● **EXERCISE AIM**
Copy each line of the data below with the word "generalize".

● **DATA SUPPLIED**
Lemma eval_step_safe flags e : exec_ok e -> size (stack e) + size (altstack e) <= MAX_STACK_SIZE ->
  safe (fun e' => exec_ok e' /\ size (stack e') + size (altstack e') <= MAX_STACK_SIZE /\ (length (pc e') < length (pc e))%nat) (eval_step flags e).
Proof.
  intros [Hpc Hst Halt Hops Hc] Hsz. unfold eval_step. destruct (GetScriptOp (pc e)) as [[[opcode v] rest]|] eqn:E; [|done].
  pose proof (GetScriptOp_shorter _ _ _ _ E) as Hlen. apply GetScriptOp_inv in E as (pre & Epc & _).
  rewrite Epc in Hpc. apply Forall_app in Hpc as [Hpre Hpc]. apply Forall_app in Hpc as [Hv Hrest].
  destruct (Z.gtb_spec (size v) MAX_SCRIPT_ELEMENT_SIZE) as [|Hvs]; [done|].
  set (n := if opcode >? OP_16 then nOpCount e + 1 else nOpCount e).
  destruct ((opcode >? OP_16) && (n >? MAX_OPS_PER_SCRIPT))%bool eqn:En; [done|]. apply safe_if; [done|]. apply safe_if; [done|].
  assert (0 <= n <= MAX_OPS_PER_SCRIPT /\ m_stack_size (vfExec e) <= n /\ (OP_16 < opcode -> m_stack_size (vfExec e) < n)) as (Hn & Hcn & Hlt).
  { subst n. rewrite !Z.gtb_ltb in *. destruct (Z.ltb_spec OP_16 opcode); cbn [andb] in En; [apply Z.ltb_ge in En|]; lia. }
  clearbody n. set (e1 := mkExec rest (codehash e) (stack e) (altstack e) (vfExec e) n).
  assert (exec_ok e1) as He1 by (split; cbn; try done; lia).
  pose proof (size_nonneg (altstack e)). unfold MAX_STACK_SIZE in *.
  apply safe_bind with (exec_next e1).
  - apply safe_case.
    { intros Hop. apply safe_bind with any; [apply safe_if; [|done]; apply check_minimal_safe; bool_hyps; lia|]. intros ok _.
      apply safe_bind with any; [by destruct ok|]. intros _ _. cbn. split; [|done]. destruct He1. split; try done. by apply Forall_cons_2. }
    apply safe_if; [|by cbn]. apply exec_op_safe; [done|cbn; lia|done].
  - intros e2 [He2 Epc2]. destruct (Z.gtb_spec (size (stack e2) + size (altstack e2)) 1000); [done|]. cbn.
    split; [done|]. split; [done|]. rewrite Epc2. cbn. lia.
Qed.

Lemma eval_loop_safe flags fuel : forall e, exec_ok e -> size (stack e) + size (altstack e) <= MAX_STACK_SIZE -> (length (pc e) <= fuel)%nat ->
  safe (fun e' => exec_ok e' /\ size (stack e') + size (altstack e') <= MAX_STACK_SIZE) (eval_loop fuel flags e).
Proof.
  induction fuel as [|f IH]; intros e He Hs Hl; cbn [eval_loop]; destruct (pc e) as [|x p] eqn:Epc; try done; [cbn in Hl; lia|].
  eapply safe_bind; [by apply eval_step_safe|]. intros e' (He' & Hs' & Hl'). rewrite Epc in Hl'. cbn in *. apply IH; [done|done|lia].
Qed.

(** A stack between scripts *)
Definition stack_wf (s : list valtype) : Prop := stack_ok s /\ size s <= MAX_STACK_SIZE.

Lemma EvalScript_safe s script flags : stack_wf s -> bytes script -> safe stack_wf (EvalScript s script flags).
Proof.
  intros [Hs Hl] Hb. unfold EvalScript. apply safe_if; [done|]. eapply safe_bind.
  - apply eval_loop_safe; [split; [done|done|apply Forall_nil_2|by split|by split]|unfold size in *; cbn [stack altstack length] in *; lia|done].
  - intros e' [[_ Hs' _ _ _] Hl']. apply safe_if; [done|]. cbn. split; [done|]. pose proof (size_nonneg (altstack e')). lia.
Qed.

Lemma check_top_safe s : safe any (check_top s).
Proof. destruct s as [|x s]; cbn; [done|]. by destruct (CastToBool x). Qed.

(** A script hash is not run on an empty stack. *)
Lemma P2SH_needs_stack script flags : IsPayToScriptHash script = true -> exists e, EvalScript [] script flags = Fail e.
Proof.
  unfold IsPayToScriptHash. intros Hp. apply andb_true_iff in Hp as [[[Hl H0']%andb_true_iff _]%andb_true_iff _]. apply Nat.eqb_eq in Hl. apply Z.eqb_eq in H0'.
  unfold EvalScript, size. rewrite Hl. change (Z.of_nat 23 >? MAX_SCRIPT_SIZE) with false. cbv iota.
  destruct script as [|b script]; [done|]. cbn in H0'. subst b. exists SCRIPT_ERR_INVALID_STACK_OPERATION.
  rewrite eval_loop_turn by done. rewrite (eval_step_op _ _ OP_HASH160 script) by reflexivity.
  change (exec_op flags true OP_HASH160 ?e) with (on_stack e (op_HASH OP_HASH160 (stack e))). done.
Qed.
(* ===== verification/Sha1.v ===== *)
(** * Sha1: the transformation of SHA-1 (src/src/crypto/sha1.{h,cpp})

    Eighty calls of [Round] on five variables that change roles, over sixteen
    schedule words that are overwritten in turn. [CSHA1] is shown to compute the
    function of the standard. *)

From Stdlib Require Import ZArith Lia.
From stdpp Require Import base list numbers option.
From S2P Require Import Prelude Uint256 Serialize HashBlock Sha256.

(** [x << i | x >> (32 - i)] *)
Definition rol (x i : Z) : Z := Z.lor (u32 (Z.shiftl x i)) (Z.shiftr x (32 - i)).

Definition sha1_f1 (b c d : Z) : Z := Z.lxor d (Z.land b (Z.lxor c d)).
Definition sha1_f2 (b c d : Z) : Z := Z.lxor (Z.lxor b c) d.
Definition sha1_f3 (b c d : Z) : Z := Z.lor (Z.land b c) (Z.land d (Z.lor b c)).

(** Parameter number [j] of call number [t] of a round on five variables is the
    variable number [j - t]. *)
Definition var5 (t j : nat) : nat := ((j + 4 * t) mod 5)%nat.

(** The second and the fifth parameter are references. *)
Definition sha1_Round (t : nat) (f : Z -> Z -> Z -> Z) (k w : Z) (v : list Z) : list Z :=
  let x j := v !!! var5 t j in
  let v := <[var5 t 4 := u32 (x 4%nat + (rol (x 0%nat) 5 + f (x 1%nat) (x 2%nat) (x 3%nat) + k + w))]> v in
  <[var5 t 1 := rol (x 1%nat) 30]> v.

Definition sha1_Initialize : list Z := [0x67452301; 0xEFCDAB89; 0x98BADCFE; 0x10325476; 0xC3D2E1F0].

(** The function and the constant of each call *)
Definition sha1_calls : list ((Z -> Z -> Z -> Z) * Z) :=
  repeat (sha1_f1, 0x5A827999) 20 ++ repeat (sha1_f2, 0x6ED9EBA1) 20 ++
  repeat (sha1_f3, 0x8F1BBCDC) 20 ++ repeat (sha1_f2, 0xCA62C1D6) 20.

(** [w_t = left(w_t ^ w_(t+13) ^ w_(t+8) ^ w_(t+2))], indices modulo 16 *)
Definition sha1_schedule (t : nat) (w : list Z) : list Z :=
  let x j := w !!! ((j + t) mod 16)%nat in
  <[(t mod 16)%nat := rol (Z.lxor (Z.lxor (Z.lxor (x 0%nat) (x 13%nat)) (x 8%nat)) (x 2%nat)) 1]> w.

Fixpoint sha1_rounds (t : nat) (calls : list ((Z -> Z -> Z -> Z) * Z)) (w v : list Z) : list Z :=
  match calls with
  | [] => v
  | (f, k) :: calls =>
      let w := if (t <? 16)%nat then w else sha1_schedule t w in
      sha1_rounds (S t) calls w (sha1_Round t f k (w !!! (t mod 16)%nat) v)
  end.

Definition sha1_Transform (s chunk : list Z) : list Z := add_words s (sha1_rounds 0 sha1_calls (chunk_words chunk) s).

Definition SHA1_hash : BlockHash :=
  Build_BlockHash sha1_Initialize sha1_Transform WriteBE32 WriteBE64.
Lemma SHA1_laws : @BlockHashLaws SHA1_hash.
Proof. split. intros n. apply (@size_out_length SHA256_hash SHA256_laws n). Qed.

(** ** SHA-1 as the standard states it *)

Definition fips1_fk (t : nat) : (Z -> Z -> Z -> Z) * Z :=
  if (t <? 20)%nat then (fips_Ch, 0x5a827999)
  else if (t <? 40)%nat then (fun x y z => Z.lxor x (Z.lxor y z), 0x6ed9eba1)
  else if (t <? 60)%nat then (fips_Maj, 0x8f1bbcdc)
  else (fun x y z => Z.lxor x (Z.lxor y z), 0xca62c1d6).

Definition fips1_step (v : list Z) (fkw : (Z -> Z -> Z -> Z) * Z * Z) : list Z :=
  match v, fkw with
  | [a; b; c; d; e], (f, k, w) => [u32 (rol a 5 + f b c d + e + k + w); a; rol b 30; c; d]
  | _, _ => v
  end.

(** [W_t = ROTL 1 (W_(t-3) xor W_(t-8) xor W_(t-14) xor W_(t-16))] *)
Definition fips1_next (w : list Z) : Z :=
  rol (Z.lxor (w !!! 13%nat) (Z.lxor (w !!! 8%nat) (Z.lxor (w !!! 2%nat) (w !!! 0%nat)))) 1.
Fixpoint fips1_words (n : nat) (w : list Z) : list Z :=
  match n with
  | O => []
  | S n => fips1_next w :: fips1_words n (tail w ++ [fips1_next w])
  end.

Definition fips1_compress (H M : list Z) : list Z :=
  add_words H (foldl fips1_step H (combine (map fips1_fk (seq 0 80)) (M ++ fips1_words 64 M))).

Fixpoint fips1_blocks (n : nat) (H m : list Z) : list Z :=
  match n with
  | O => H
  | S n => fips1_blocks n (fips1_compress H (chunk_words (take 64 m))) (drop 64 m)
  end.
Definition fips_sha1 (m : list Z) : list Z :=
  let m := fips_pad m in
  concat (map WriteBE32 (fips1_blocks (length m / 64) [0x67452301; 0xefcdab89; 0x98badcfe; 0x10325476; 0xc3d2e1f0] m)).

(** ** Five variables that change roles *)

Lemma list5 {A} (v : list A) : length v = 5%nat -> exists a b c d e, v = [a; b; c; d; e].
Proof. intros Hv. do 5 (destruct v as [|? v]; [done|]). destruct v; [by do 5 eexists|done]. Qed.

Definition roles5 (t : nat) (v : list Z) : list Z := map (fun j => v !!! var5 t j) (seq 0 5).

Lemma var5_mod t j : var5 t j = var5 (t mod 5) j.
Proof.
  unfold var5. rewrite (Nat.Div0.div_mod t 5) at 1. replace (j + 4 * _)%nat with (j + 4 * (t mod 5) + (4 * (t / 5)) * 5)%nat by lia. apply Nat.Div0.mod_add.
Qed.
Lemma var5_S t j : var5 (S t) j = var5 (S (t mod 5)) j.
Proof. unfold var5. replace (j + 4 * S t)%nat with (j + 4 + 4 * t)%nat by lia. change ((j + 4 + 4 * t) mod 5)%nat with (var5 t (j + 4)). rewrite var5_mod. unfold var5. f_equal. lia. Qed.
Lemma roles5_mod t v : roles5 t v = roles5 (t mod 5) v.
Proof. apply map_ext. intros j. by rewrite var5_mod. Qed.
Lemma roles5_S t v : roles5 (S t) v = roles5 (S (t mod 5)) v.
Proof. apply map_ext. intros j. by rewrite var5_S. Qed.
Lemma roles5_whole t v : length v = 5%nat -> (t mod 5 = 0)%nat -> roles5 t v = v.
Proof. intros Hv Ht. rewrite roles5_mod, Ht. by destruct (list5 v Hv) as (? & ? & ? & ? & ? & ->). Qed.

(** A round whose parameters depend on the roles only is a step on the roles. *)
Lemma round5_roles (round : nat -> list Z -> list Z) (step : list Z -> list Z) :
  (forall t v, round t v = round (t mod 5)%nat v) ->
  (forall t a b c d e, (t < 5)%nat -> roles5 (S t) (round t [a; b; c; d; e]) = step (roles5 t [a; b; c; d; e])) ->
  forall t v, length v = 5%nat -> roles5 (S t) (round t v) = step (roles5 t v).
Proof.
  intros Hm Hs t v Hv. rewrite roles5_S, Hm, (roles5_mod t). destruct (list5 v Hv) as (? & ? & ? & ? & ? & ->).
  apply Hs, Nat.mod_upper_bound. lia.
Qed.

(** ** The unrolled code computes it *)

Lemma length_sha1_Round t f k w v : length (sha1_Round t f k w v) = length v.
Proof. unfold sha1_Round. by rewrite !length_insert. Qed.

Lemma sha1_Round_roles t f k w v : length v = 5%nat -> roles5 (S t) (sha1_Round t f k w v) = fips1_step (roles5 t v) (f, k, w).
Proof.
  apply (round5_roles (fun t => sha1_Round t f k w) (fun v => fips1_step v (f, k, w))).
  - intros t' v'. unfold sha1_Round. by rewrite (var5_mod t' 0), (var5_mod t' 1), (var5_mod t' 2), (var5_mod t' 3), (var5_mod t' 4).
  - clear. intros t a b c d e Ht. do 5 (destruct t as [|t]; [unfold fips1_step; cbn -[Z.add u32 rol]; do 2 f_equal; lia|]). lia.
Qed.

(** The words the calls read *)
Fixpoint sha1_words (t n : nat) (w : list Z) : list Z :=
  match n with
  | O => []
  | S n => let w := if (t <? 16)%nat then w else sha1_schedule t w in w !!! (t mod 16)%nat :: sha1_words (S t) n w
  end.

Lemma sha1_rounds_roles calls : forall t w v, length v = 5%nat ->
  roles5 (t + length calls) (sha1_rounds t calls w v) = foldl fips1_step (roles5 t v) (combine calls (sha1_words t (length calls) w)).
Proof.
  induction calls as [|[f k] calls IH]; intros t w v Hv; cbn [sha1_rounds length sha1_words combine foldl]; [by rewrite Nat.add_0_r|].
  rewrite Nat.add_succ_r, <- Nat.add_succ_l, IH by (by rewrite length_sha1_Round). by rewrite sha1_Round_roles.
Qed.

Lemma sha1_words_late n : forall t w, (16 <= t)%nat -> length w = 16%nat -> sha1_words t n w = fips1_words n (rot t w).
Proof.
  induction n as [|n IH]; intros t w Ht Hw; [done|]. cbn [sha1_words fips1_words]. rewrite (proj2 (Nat.ltb_ge _ _)) by lia.
  assert (sha1_schedule t w = <[(t mod 16)%nat := fips1_next (rot t w)]> w) as ->.
  { unfold sha1_schedule, fips1_next, rot. cbn [map seq lookup_total list_lookup_total]. do 2 f_equal. rewrite !Z.lxor_assoc.
    rewrite (Z.lxor_comm (w !!! ((0 + t) mod 16)%nat)). by rewrite !Z.lxor_assoc. }
  rewrite IH, rot_step by (rewrite ?length_insert; lia). rewrite list_lookup_total_insert_eq; [done|]. rewrite Hw. apply Nat.mod_upper_bound. lia.
Qed.

Lemma sha1_words_early n m w : length w = 16%nat -> forall t, (t + n <= 16)%nat -> sha1_words t (n + m) w = take n (drop t w) ++ sha1_words (t + n) m w.
Proof.
  intros Hw. induction n as [|n IH]; intros t Ht; [by rewrite Nat.add_0_r|]. cbn [sha1_words plus]. rewrite (proj2 (Nat.ltb_lt _ _)) by lia.
  destruct (lookup_lt_is_Some_2 w t) as [x Hx]; [lia|]. rewrite (drop_S _ _ _ Hx), Nat.mod_small, (list_lookup_total_correct _ _ _ Hx) by lia.
  cbn [take app]. by rewrite IH, Nat.add_succ_r, Nat.add_succ_l by lia.
Qed.

Lemma sha1_words_all w : length w = 16%nat -> sha1_words 0 80 w = w ++ fips1_words 64 w.
Proof.
  intros Hw. change 80%nat with (16 + 64)%nat. rewrite (sha1_words_early 16 64 w Hw 0) by lia. rewrite drop_0, take_ge by lia. by rewrite sha1_words_late, rot_16 by (done || lia).
Qed.

(** Calls with equal functions *)
Lemma fips1_step_ext c1 c2 : Forall2 (fun x y => (forall b c d, x.1 b c d = y.1 b c d) /\ x.2 = y.2) c1 c2 ->
  forall ws v, foldl fips1_step v (combine c1 ws) = foldl fips1_step v (combine c2 ws).
Proof.
  induction 1 as [|[f k] [g k'] c1 c2 [Hf Hk] _ IH]; intros [|w ws] v; try done. cbn [combine foldl fst snd] in *. rewrite IH. f_equal. subst k'.
  destruct v as [|a [|b [|c [|d [|e [|? ?]]]]]]; try done. cbn [fips1_step]. by rewrite Hf.
Qed.

Lemma sha1_calls_fips : Forall2 (fun x y => (forall b c d, x.1 b c d = y.1 b c d) /\ x.2 = y.2) sha1_calls (map fips1_fk (seq 0 80)).
Proof.
  change (map fips1_fk (seq 0 80)) with (repeat (fips_Ch, 0x5a827999) 20 ++ repeat (fun x y z => Z.lxor x (Z.lxor y z), 0x6ed9eba1) 20 ++
    repeat (fips_Maj, 0x8f1bbcdc) 20 ++ repeat (fun x y z => Z.lxor x (Z.lxor y z), 0xca62c1d6) 20).
  assert (forall A (R : A -> A -> Prop) x y n, R x y -> Forall2 R (repeat x n) (repeat y n)) as Hr by (intros A R x y n Hxy; induction n; by constructor).
  unfold sha1_calls. repeat apply Forall2_app; apply Hr; (split; [|done]); intros b c d; cbn [fst];
    [apply Ch_fips|apply Z.lxor_assoc|apply Maj_fips|apply Z.lxor_assoc].
Qed.

Lemma sha1_Transform_fips s chunk : length s = 5%nat -> sha1_Transform s chunk = fips1_compress s (chunk_words chunk).
Proof.
  intros Hs. unfold sha1_Transform, fips1_compress. f_equal. set (w := chunk_words chunk). assert (length w = 16%nat) as Hw by done.
  pose proof (sha1_rounds_roles sha1_calls 0 w s Hs) as E. change (length sha1_calls) with 80%nat in E.
  rewrite roles5_whole, (roles5_whole 0), sha1_words_all, (fips1_step_ext _ _ sha1_calls_fips) in E; [done..| |done].
  clear -Hs. assert (forall calls t w v, length v = 5%nat -> length (sha1_rounds t calls w v) = 5%nat) as HL; [|by apply HL].
  induction calls as [|[f k] calls IH]; intros t w' v Hv; [done|]. cbn [sha1_rounds]. apply IH. by rewrite length_sha1_Round.
Qed.

Lemma length_sha1_Transform s chunk : length s = 5%nat -> length (sha1_Transform s chunk) = 5%nat.
Proof.
  intros Hs. rewrite sha1_Transform_fips by done. unfold fips1_compress, add_words. rewrite length_zip_with, Hs.
  generalize (combine (map fips1_fk (seq 0 80)) (chunk_words chunk ++ fips1_words 64 (chunk_words chunk))). intros l.
  enough (forall v, length v = 5%nat -> length (foldl fips1_step v l) = 5%nat) as -> by done. clear. induction l as [|[[f k] w] l IH]; intros v Hv; [done|]. cbn [foldl]. apply IH.
  by destruct (list5 v Hv) as (? & ? & ? & ? & ? & ->).
Qed.

Lemma md_hash_sha1 m : @md_hash SHA1_hash m = fips_sha1 m.
Proof.
  unfold md_hash, md_state, fips_sha1. change (@md_pad SHA1_hash m) with (fips_pad m). cbv zeta. change (@word_out SHA1_hash) with WriteBE32. do 2 f_equal.
  generalize (fips_pad m), (length (fips_pad m) / 64)%nat. clear m. intros m n.
  enough (forall s, length s = 5%nat -> @transform_blocks SHA1_hash n s m = fips1_blocks n s m) as H by (by apply (H sha1_Initialize)).
  revert m. induction n as [|n IH]; intros m s Hs; [done|]. cbn [transform_blocks fips1_blocks].
  change (@Transform SHA1_hash) with sha1_Transform. rewrite IH by (by apply length_sha1_Transform). by rewrite sha1_Transform_fips.
Qed.

(** However the data is cut into pieces, and whatever the buffer held
    before, [CSHA1] computes the hash the standard defines for their
    concatenation. *)
Theorem CSHA1_correct buf pieces : length buf = 64%nat ->
  @Finalize_loop SHA1_hash (foldl (@Write_loop SHA1_hash) (@hash_new SHA1_hash buf) pieces) = fips_sha1 (concat pieces).
Proof. intros Hb. by rewrite (@hash_streaming_loop SHA1_hash SHA1_laws buf pieces Hb), md_hash_sha1. Qed.

Lemma CSHA1_correct_witness :
  @Finalize_loop SHA1_hash (foldl (@Write_loop SHA1_hash) (@hash_new SHA1_hash (repeat 7 64)) [[97]; []; [98; 99]]) = fips_sha1 [97; 98; 99] /\
  take 4 (fips_sha1 [97; 98; 99]) = [0xa9; 0x99; 0x3e; 0x36].
Proof. split; [apply (CSHA1_correct (repeat 7 64) [[97]; []; [98; 99]]); reflexivity|vm_compute; reflexivity]. Defined.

● **EXERCISE OUTPUT**
  generalize (combine (map fips1_fk (seq 0 80)) (chunk_words chunk ++ fips1_words 64 (chunk_words chunk))). intros l.
  generalize (fips_pad m), (length (fips_pad m) / 64)%nat. clear m. intros m n.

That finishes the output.